* **What this task involves**
Every single entry that follows is to be retyped exactly.
[Start of section]
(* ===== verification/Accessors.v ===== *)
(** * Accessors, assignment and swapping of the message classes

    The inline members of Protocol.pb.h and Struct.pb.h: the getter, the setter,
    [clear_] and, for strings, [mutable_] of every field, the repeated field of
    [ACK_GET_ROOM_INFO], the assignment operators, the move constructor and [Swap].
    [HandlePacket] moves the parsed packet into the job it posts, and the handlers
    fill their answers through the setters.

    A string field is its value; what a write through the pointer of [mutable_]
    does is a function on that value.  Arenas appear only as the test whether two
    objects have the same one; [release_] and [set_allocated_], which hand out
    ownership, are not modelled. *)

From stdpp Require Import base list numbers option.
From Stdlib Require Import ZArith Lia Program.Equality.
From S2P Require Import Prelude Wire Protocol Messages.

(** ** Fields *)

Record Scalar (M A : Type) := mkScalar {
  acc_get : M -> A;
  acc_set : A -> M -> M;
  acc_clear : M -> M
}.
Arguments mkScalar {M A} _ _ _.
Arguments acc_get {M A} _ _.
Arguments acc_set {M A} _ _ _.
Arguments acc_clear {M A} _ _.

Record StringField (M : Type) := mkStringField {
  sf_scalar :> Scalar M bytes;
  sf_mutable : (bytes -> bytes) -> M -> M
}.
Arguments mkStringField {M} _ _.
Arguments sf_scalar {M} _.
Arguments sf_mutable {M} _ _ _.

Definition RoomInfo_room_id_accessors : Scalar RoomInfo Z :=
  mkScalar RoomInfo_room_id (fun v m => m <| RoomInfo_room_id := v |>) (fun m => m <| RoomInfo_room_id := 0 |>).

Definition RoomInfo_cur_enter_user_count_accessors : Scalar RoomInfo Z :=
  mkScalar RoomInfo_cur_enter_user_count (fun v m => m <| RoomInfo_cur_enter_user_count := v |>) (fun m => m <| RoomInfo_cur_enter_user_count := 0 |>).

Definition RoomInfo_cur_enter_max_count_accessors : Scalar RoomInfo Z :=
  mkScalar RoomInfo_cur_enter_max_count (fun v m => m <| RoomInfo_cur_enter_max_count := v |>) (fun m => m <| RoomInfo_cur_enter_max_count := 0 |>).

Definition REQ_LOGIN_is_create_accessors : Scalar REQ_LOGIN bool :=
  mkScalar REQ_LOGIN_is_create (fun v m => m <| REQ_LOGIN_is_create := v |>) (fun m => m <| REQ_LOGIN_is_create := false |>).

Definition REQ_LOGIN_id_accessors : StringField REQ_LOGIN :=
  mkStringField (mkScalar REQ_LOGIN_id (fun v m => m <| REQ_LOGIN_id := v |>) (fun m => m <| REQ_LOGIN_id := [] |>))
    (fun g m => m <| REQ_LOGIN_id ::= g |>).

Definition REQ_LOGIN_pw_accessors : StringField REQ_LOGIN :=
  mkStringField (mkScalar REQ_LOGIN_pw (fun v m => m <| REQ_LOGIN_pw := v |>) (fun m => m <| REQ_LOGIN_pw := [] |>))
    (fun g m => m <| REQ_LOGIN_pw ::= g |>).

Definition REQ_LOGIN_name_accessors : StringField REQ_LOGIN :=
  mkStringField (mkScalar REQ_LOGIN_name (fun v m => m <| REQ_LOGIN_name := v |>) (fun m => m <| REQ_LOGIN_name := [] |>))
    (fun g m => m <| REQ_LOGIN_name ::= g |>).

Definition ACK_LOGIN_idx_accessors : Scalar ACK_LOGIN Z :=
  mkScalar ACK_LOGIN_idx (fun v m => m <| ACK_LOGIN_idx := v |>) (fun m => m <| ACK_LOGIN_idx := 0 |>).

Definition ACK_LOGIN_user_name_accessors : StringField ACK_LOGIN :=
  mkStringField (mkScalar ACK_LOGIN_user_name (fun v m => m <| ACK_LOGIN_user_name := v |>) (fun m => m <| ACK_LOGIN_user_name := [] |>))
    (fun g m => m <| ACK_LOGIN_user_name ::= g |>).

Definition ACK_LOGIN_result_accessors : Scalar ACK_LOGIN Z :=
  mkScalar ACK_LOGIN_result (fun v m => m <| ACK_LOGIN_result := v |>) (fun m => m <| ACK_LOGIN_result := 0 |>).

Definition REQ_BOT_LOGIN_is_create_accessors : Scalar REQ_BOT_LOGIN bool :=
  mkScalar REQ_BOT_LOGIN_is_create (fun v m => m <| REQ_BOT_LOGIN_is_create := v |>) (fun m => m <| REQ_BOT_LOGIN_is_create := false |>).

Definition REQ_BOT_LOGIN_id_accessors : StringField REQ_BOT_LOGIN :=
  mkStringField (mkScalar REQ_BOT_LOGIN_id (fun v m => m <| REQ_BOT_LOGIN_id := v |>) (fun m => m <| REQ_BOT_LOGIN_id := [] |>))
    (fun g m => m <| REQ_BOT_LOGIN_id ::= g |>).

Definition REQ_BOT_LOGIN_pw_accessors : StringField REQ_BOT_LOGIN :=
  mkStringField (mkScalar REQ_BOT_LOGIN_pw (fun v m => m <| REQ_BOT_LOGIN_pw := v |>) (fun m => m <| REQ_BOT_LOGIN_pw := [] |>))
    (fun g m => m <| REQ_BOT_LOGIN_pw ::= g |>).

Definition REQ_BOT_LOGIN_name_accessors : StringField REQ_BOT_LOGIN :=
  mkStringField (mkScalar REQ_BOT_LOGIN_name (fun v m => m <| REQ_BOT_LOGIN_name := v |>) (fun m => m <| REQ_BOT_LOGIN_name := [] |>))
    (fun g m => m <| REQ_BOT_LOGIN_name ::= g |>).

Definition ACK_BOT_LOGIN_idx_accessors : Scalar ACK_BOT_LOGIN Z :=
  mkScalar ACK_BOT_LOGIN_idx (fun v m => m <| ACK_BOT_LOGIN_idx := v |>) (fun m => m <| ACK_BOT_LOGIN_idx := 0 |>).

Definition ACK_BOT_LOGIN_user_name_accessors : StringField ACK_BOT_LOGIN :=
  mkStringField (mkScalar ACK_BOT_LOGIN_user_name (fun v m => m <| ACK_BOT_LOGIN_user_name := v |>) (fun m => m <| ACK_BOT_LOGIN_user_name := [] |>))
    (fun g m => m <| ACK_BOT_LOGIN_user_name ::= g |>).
[End of section]
* **Result for this exercise**
(* ===== verification/Accessors.v ===== *)
(** * Accessors, assignment and swapping of the message classes

    The inline members of Protocol.pb.h and Struct.pb.h: the getter, the setter,
    [clear_] and, for strings, [mutable_] of every field, the repeated field of
    [ACK_GET_ROOM_INFO], the assignment operators, the move constructor and [Swap].
    [HandlePacket] moves the parsed packet into the job it posts, and the handlers
    fill their answers through the setters.

    A string field is its value; what a write through the pointer of [mutable_]
    does is a function on that value.  Arenas appear only as the test whether two
    objects have the same one; [release_] and [set_allocated_], which hand out
    ownership, are not modelled. *)

From stdpp Require Import base list numbers option.
From Stdlib Require Import ZArith Lia Program.Equality.
From S2P Require Import Prelude Wire Protocol Messages.

(** ** Fields *)

Record Scalar (M A : Type) := mkScalar {
  acc_get : M -> A;
  acc_set : A -> M -> M;
  acc_clear : M -> M
}.
Arguments mkScalar {M A} _ _ _.
Arguments acc_get {M A} _ _.
Arguments acc_set {M A} _ _ _.
Arguments acc_clear {M A} _ _.

Record StringField (M : Type) := mkStringField {
  sf_scalar :> Scalar M bytes;
  sf_mutable : (bytes -> bytes) -> M -> M
}.
Arguments mkStringField {M} _ _.
Arguments sf_scalar {M} _.
Arguments sf_mutable {M} _ _ _.

Definition RoomInfo_room_id_accessors : Scalar RoomInfo Z :=
  mkScalar RoomInfo_room_id (fun v m => m <| RoomInfo_room_id := v |>) (fun m => m <| RoomInfo_room_id := 0 |>).

Definition RoomInfo_cur_enter_user_count_accessors : Scalar RoomInfo Z :=
  mkScalar RoomInfo_cur_enter_user_count (fun v m => m <| RoomInfo_cur_enter_user_count := v |>) (fun m => m <| RoomInfo_cur_enter_user_count := 0 |>).

Definition RoomInfo_cur_enter_max_count_accessors : Scalar RoomInfo Z :=
  mkScalar RoomInfo_cur_enter_max_count (fun v m => m <| RoomInfo_cur_enter_max_count := v |>) (fun m => m <| RoomInfo_cur_enter_max_count := 0 |>).

Definition REQ_LOGIN_is_create_accessors : Scalar REQ_LOGIN bool :=
  mkScalar REQ_LOGIN_is_create (fun v m => m <| REQ_LOGIN_is_create := v |>) (fun m => m <| REQ_LOGIN_is_create := false |>).

Definition REQ_LOGIN_id_accessors : StringField REQ_LOGIN :=
  mkStringField (mkScalar REQ_LOGIN_id (fun v m => m <| REQ_LOGIN_id := v |>) (fun m => m <| REQ_LOGIN_id := [] |>))
    (fun g m => m <| REQ_LOGIN_id ::= g |>).

Definition REQ_LOGIN_pw_accessors : StringField REQ_LOGIN :=
  mkStringField (mkScalar REQ_LOGIN_pw (fun v m => m <| REQ_LOGIN_pw := v |>) (fun m => m <| REQ_LOGIN_pw := [] |>))
    (fun g m => m <| REQ_LOGIN_pw ::= g |>).

Definition REQ_LOGIN_name_accessors : StringField REQ_LOGIN :=
  mkStringField (mkScalar REQ_LOGIN_name (fun v m => m <| REQ_LOGIN_name := v |>) (fun m => m <| REQ_LOGIN_name := [] |>))
    (fun g m => m <| REQ_LOGIN_name ::= g |>).

Definition ACK_LOGIN_idx_accessors : Scalar ACK_LOGIN Z :=
  mkScalar ACK_LOGIN_idx (fun v m => m <| ACK_LOGIN_idx := v |>) (fun m => m <| ACK_LOGIN_idx := 0 |>).

Definition ACK_LOGIN_user_name_accessors : StringField ACK_LOGIN :=
  mkStringField (mkScalar ACK_LOGIN_user_name (fun v m => m <| ACK_LOGIN_user_name := v |>) (fun m => m <| ACK_LOGIN_user_name := [] |>))
    (fun g m => m <| ACK_LOGIN_user_name ::= g |>).

Definition ACK_LOGIN_result_accessors : Scalar ACK_LOGIN Z :=
  mkScalar ACK_LOGIN_result (fun v m => m <| ACK_LOGIN_result := v |>) (fun m => m <| ACK_LOGIN_result := 0 |>).

Definition REQ_BOT_LOGIN_is_create_accessors : Scalar REQ_BOT_LOGIN bool :=
  mkScalar REQ_BOT_LOGIN_is_create (fun v m => m <| REQ_BOT_LOGIN_is_create := v |>) (fun m => m <| REQ_BOT_LOGIN_is_create := false |>).

Definition REQ_BOT_LOGIN_id_accessors : StringField REQ_BOT_LOGIN :=
  mkStringField (mkScalar REQ_BOT_LOGIN_id (fun v m => m <| REQ_BOT_LOGIN_id := v |>) (fun m => m <| REQ_BOT_LOGIN_id := [] |>))
    (fun g m => m <| REQ_BOT_LOGIN_id ::= g |>).

Definition REQ_BOT_LOGIN_pw_accessors : StringField REQ_BOT_LOGIN :=
  mkStringField (mkScalar REQ_BOT_LOGIN_pw (fun v m => m <| REQ_BOT_LOGIN_pw := v |>) (fun m => m <| REQ_BOT_LOGIN_pw := [] |>))
    (fun g m => m <| REQ_BOT_LOGIN_pw ::= g |>).

Definition REQ_BOT_LOGIN_name_accessors : StringField REQ_BOT_LOGIN :=
  mkStringField (mkScalar REQ_BOT_LOGIN_name (fun v m => m <| REQ_BOT_LOGIN_name := v |>) (fun m => m <| REQ_BOT_LOGIN_name := [] |>))
    (fun g m => m <| REQ_BOT_LOGIN_name ::= g |>).

Definition ACK_BOT_LOGIN_idx_accessors : Scalar ACK_BOT_LOGIN Z :=
  mkScalar ACK_BOT_LOGIN_idx (fun v m => m <| ACK_BOT_LOGIN_idx := v |>) (fun m => m <| ACK_BOT_LOGIN_idx := 0 |>).

Definition ACK_BOT_LOGIN_user_name_accessors : StringField ACK_BOT_LOGIN :=
  mkStringField (mkScalar ACK_BOT_LOGIN_user_name (fun v m => m <| ACK_BOT_LOGIN_user_name := v |>) (fun m => m <| ACK_BOT_LOGIN_user_name := [] |>))
    (fun g m => m <| ACK_BOT_LOGIN_user_name ::= g |>).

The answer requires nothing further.